Finally, what if the big crash doesn’t happen during his retirement? His pile of cash earns virtually nothing for several decades, in fact, losing ground due to inflation. Instead, that cash might have tripled or quadrupled, and downside protection results from growing a larger portfolio.
 
Last edited:
^^^^^ I dunno. I’m not equipped to go toe to toe with his charts, at least until I have more coffee! ☕️. ....

I'm also on my first cup, and am unlikely to dig as deep as would be needed to evaluate this anyhow. And w/o that, I am willing to accept that he did this correctly, it would not be that hard (but not so easy either), to simulate all this in a spreadsheet, and he probably already has the framework for doing it.

... But with apologies for filling the page with nitpicks, his strategy just doesn’t mesh with my remain-fully-invested thinking:

- He doesn’t account for the investment opportunity cost of cash-drag. I feel my Portfolio Visualizer models above did a better job at that. He is not working with an actual 80/20 portfolio but with something less aggressive, like 60/20/20 or 70/20/10. ...

I'm not sure he shows his work, but why wouldn't the cash drag be included? I'd assume he only calculates gains/losses on the invested amount.

And Portfolio Visualizer isn't doing the "withdraw the cash only in a downturn" thing is it?
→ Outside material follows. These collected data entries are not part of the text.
(** * PowerDNS provider: initialisation and capability declaration

    A shallow embedding of [providers/powerdns/powerdnsProvider.go]:
    the package variable [features], the registration hook [init] and
    the constructor [newDSP], followed by the properties of the
    provider contract that the code establishes.

    Go strings are byte sequences; they are modelled by [string], whose
    elements are 8-bit [ascii] values.  A Go [map[string]string] is a
    [gmap string string].  A function returning [(value, error)] returns
    a pair whose second component is [option error] ([None] is [nil]). *)

From stdpp Require Import base option list strings gmap.
From Stdlib Require Import ZArith Ascii.

Local Open Scope string_scope.
Local Open Scope Z_scope.
Local Open Scope list_scope.

(** ** Errors *)

(** The [error] values that can leave [newDSP]: those it builds itself
    with [fmt.Errorf], the [*strconv.NumError] of [strconv.ParseBool],
    the [*json.UnmarshalTypeError] of [encoding/json], and errors built
    inside a collaborating library, kept as the library produced them. *)
Inductive error : Type :=
| Errorf (msg : string)
| NumError (Func Num : string)
| UnmarshalTypeError (Value Field : string)
| LibError (pkg msg : string).

#[global] Instance error_eq_dec : EqDecision error.
Proof. solve_decision. Defined.

(** ** JSON documents *)

(** The document tree that [encoding/json] walks once the scanner has
    accepted the bytes.  Object members keep their order and their
    duplicates, as the decoder visits them one after another. *)
#[warnings="-register-all"]
Inductive json_value : Type :=
| JNull
| JBool (b : bool)
| JNumber (lit : string)
| JString (s : string)
| JArray (elems : list json_value)
| JObject (members : list (string * json_value)).

(** The [Value] that a [json.UnmarshalTypeError] reports for a document. *)
Definition json_kind (v : json_value) : string :=
  match v with
  | JNull => "null"
  | JBool _ => "bool"
  | JNumber _ => "number"
  | JString _ => "string"
  | JArray _ => "array"
  | JObject _ => "object"
  end.

(** [json.RawMessage] is [[]byte]. *)
Abbreviation RawMessage := string (only parsing).

(** ** net/http and crypto/tls structures touched by [newDSP] *)

Section HTTP.
Context {CertPool : Type}.

(** [tls.Config]: [RootCAs = nil] means the host's root set is used. *)
Record tls_Config : Type := mk_tls_Config {
  InsecureSkipVerify : bool;
  RootCAs : option CertPool
}.

(** [http.Transport], with its [*tls.Config] pointer. *)
Record http_Transport : Type := mk_http_Transport {
  TLSClientConfig : option tls_Config
}.

(** [http.Client]; [Transport] is an interface value, [nil] by default. *)
Record http_Client : Type := mk_http_Client {
  Transport : option http_Transport
}.
End HTTP.

Arguments tls_Config : clear implicits.
Arguments http_Transport : clear implicits.
Arguments http_Client : clear implicits.

(** ** The collaborating libraries

    [newDSP] calls into [encoding/json], [crypto/x509], the engine's
    [models] package and the [go-powerdns] client.  None of them is part
    of this file; they are taken as an interface, and every property
    below holds for every implementation of it. *)
Class Externals : Type := {
  (** [zones.ZoneKind] of go-powerdns and its zero value. *)
  ZoneKind : Type;
  ZoneKind_zero : ZoneKind;
  (** Decoding of a JSON value into a [ZoneKind] field. *)
  ZoneKind_UnmarshalJSON : json_value -> ZoneKind -> ZoneKind * option error;
  (** The scanner of [encoding/json]: a syntax error, or the document. *)
  json_scan : string -> error + json_value;
  (** The case folding [encoding/json] uses to match object keys. *)
  json_foldName : string -> string;
  (** The test [models.ToNameservers] applies to each name: the error it
      reports for a name it rejects. *)
  models_rejects : string -> option error;
  (** [x509.CertPool], [x509.NewCertPool] and [AppendCertsFromPEM]. *)
  CertPool : Type;
  NewCertPool : CertPool;
  AppendCertsFromPEM : CertPool -> string -> CertPool * bool;
  (** [pdns.Client] and [pdns.New] applied to the options
      [WithBaseURL], [WithAPIKeyAuthentication], [WithHTTPClient]. *)
  pdns_Client : Type;
  pdns_New : string -> string -> http_Client CertPool ->
             option pdns_Client * option error
}.
(** C3 (as the code has it): in [parametric], [transform] and [fix], the
    merged sample has every own property of the overriding record (the result
    of the function, or the fixed point), one that holds [undefined]
    included, and the parent's property where the overriding record has
    none. *)
Theorem merge_by_own_property (c : ObjectStroke.t) (t : R) (p : PointObject) :
  ObjectStroke.evaluate c t = Some p ->
  (forall f, exists q,
      ObjectStroke.evaluate (ObjectStroke.parametric c f) t = Some q /\
      overrides p (f t) q) /\
  (forall f, exists q,
      ObjectStroke.evaluate (ObjectStroke.transform c f) t = Some q /\
      overrides p (f p) q) /\
  (forall point, exists q,
      ObjectStroke.evaluate (ObjectStroke.fix_ c point) t = Some q /\
      overrides p point q).
Proof.
  unfold ObjectStroke.evaluate. intros Hp. repeat split.
  - intros f. exists (Object_assign p (f t)). cbn. rewrite Hp.
    rewrite Object_assign_empty.
    split; [reflexivity | apply Object_assign_overrides].
  - intros f. exists (Object_assign p (f p)). cbn. rewrite Hp.
    rewrite Object_assign_empty.
    split; [reflexivity | apply Object_assign_overrides].
  - intros point. exists (Object_assign p point). cbn. rewrite Hp.
    rewrite Object_assign_empty.
    split; [reflexivity | apply Object_assign_overrides].
Qed.

Lemma merge_by_own_property_witness :
  exists q,
    ObjectStroke.evaluate
      (ObjectStroke.fix_
         (ObjectStroke.fix_ ObjectStroke.new
            (mkObject (Some (Some 1)) (Some (Some 2)) None None None None None))
         (mkObject (Some None) None None None None None None)) 0 = Some q /\
    overrides
      (mkObject (Some (Some 1)) (Some (Some 2)) None None None None None)
      (mkObject (Some None) None None None None None None) q.
Proof.
  apply (merge_by_own_property
           (ObjectStroke.fix_ ObjectStroke.new
              (mkObject (Some (Some 1)) (Some (Some 2)) None None None None None))
           0
           (mkObject (Some (Some 1)) (Some (Some 2)) None None None None None)).
  reflexivity.
Defined.
(* ===== verification/_CoqProject ===== *)
-Q . S2P
Prelude.v
Logger.v
Fanout.v
Path.v
GoUrl.v
ID.v
Match.v
Crypto.v
X509.v
X509Sample.v
Pem.v
BundleSet.v
X509Bundle.v
Memory.v
Jose.v
JwtBundle.v
WitBundle.v
SpiffeBundle.v
X509Svid.v
Jwt.v
JwtSvid.v
WitSvid.v
Backoff.v
Addr.v
Client.v
Watch.v
Watcher.v
Sources.v
FakeApi.v
TestCA.v
KeyMemory.v
TlsConfig.v
TlsSession.v
SpiffeTls.v
ModeRace.v
GrpcCreds.v
Federation.v
FakeEndpoint.v
Federated.v
Convenience.v
RwMutex.v
Locks.v
SourceLocks.v
Live.v
LiveWit.v
Examples.v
Though as I think I figured, it would be drawing the cash/bond side and buying stocks in a rebalance, which should be close.

Hmmmm, on my first cup still, but I guess you could do a sequence of 1966 out a few years, starting with that cash instead of bonds, take the value/year when the cash is depleted, then start another series going forward from that date with the reduced portfolio amount and the 'normal' AA?

...
- Does he account for dividends post-crash? Dividends never stop in a stock index fund and 2 or 3% dividends over ten years is real money.

- The one-time cash injection/emergency parachute is novel. However, spending the one-time cash in a downturn leaves an investor with a more aggressive portfolio as one ages. OK, but we don’t often see that happen in real life here, do we? Folks tend to get more conservative as they age. ....

Why would you think he isn't accounting for dividends? That is straightforward, I don't get the impression that this guy would make that kind of a newbie error (but I haven't really read much of his work).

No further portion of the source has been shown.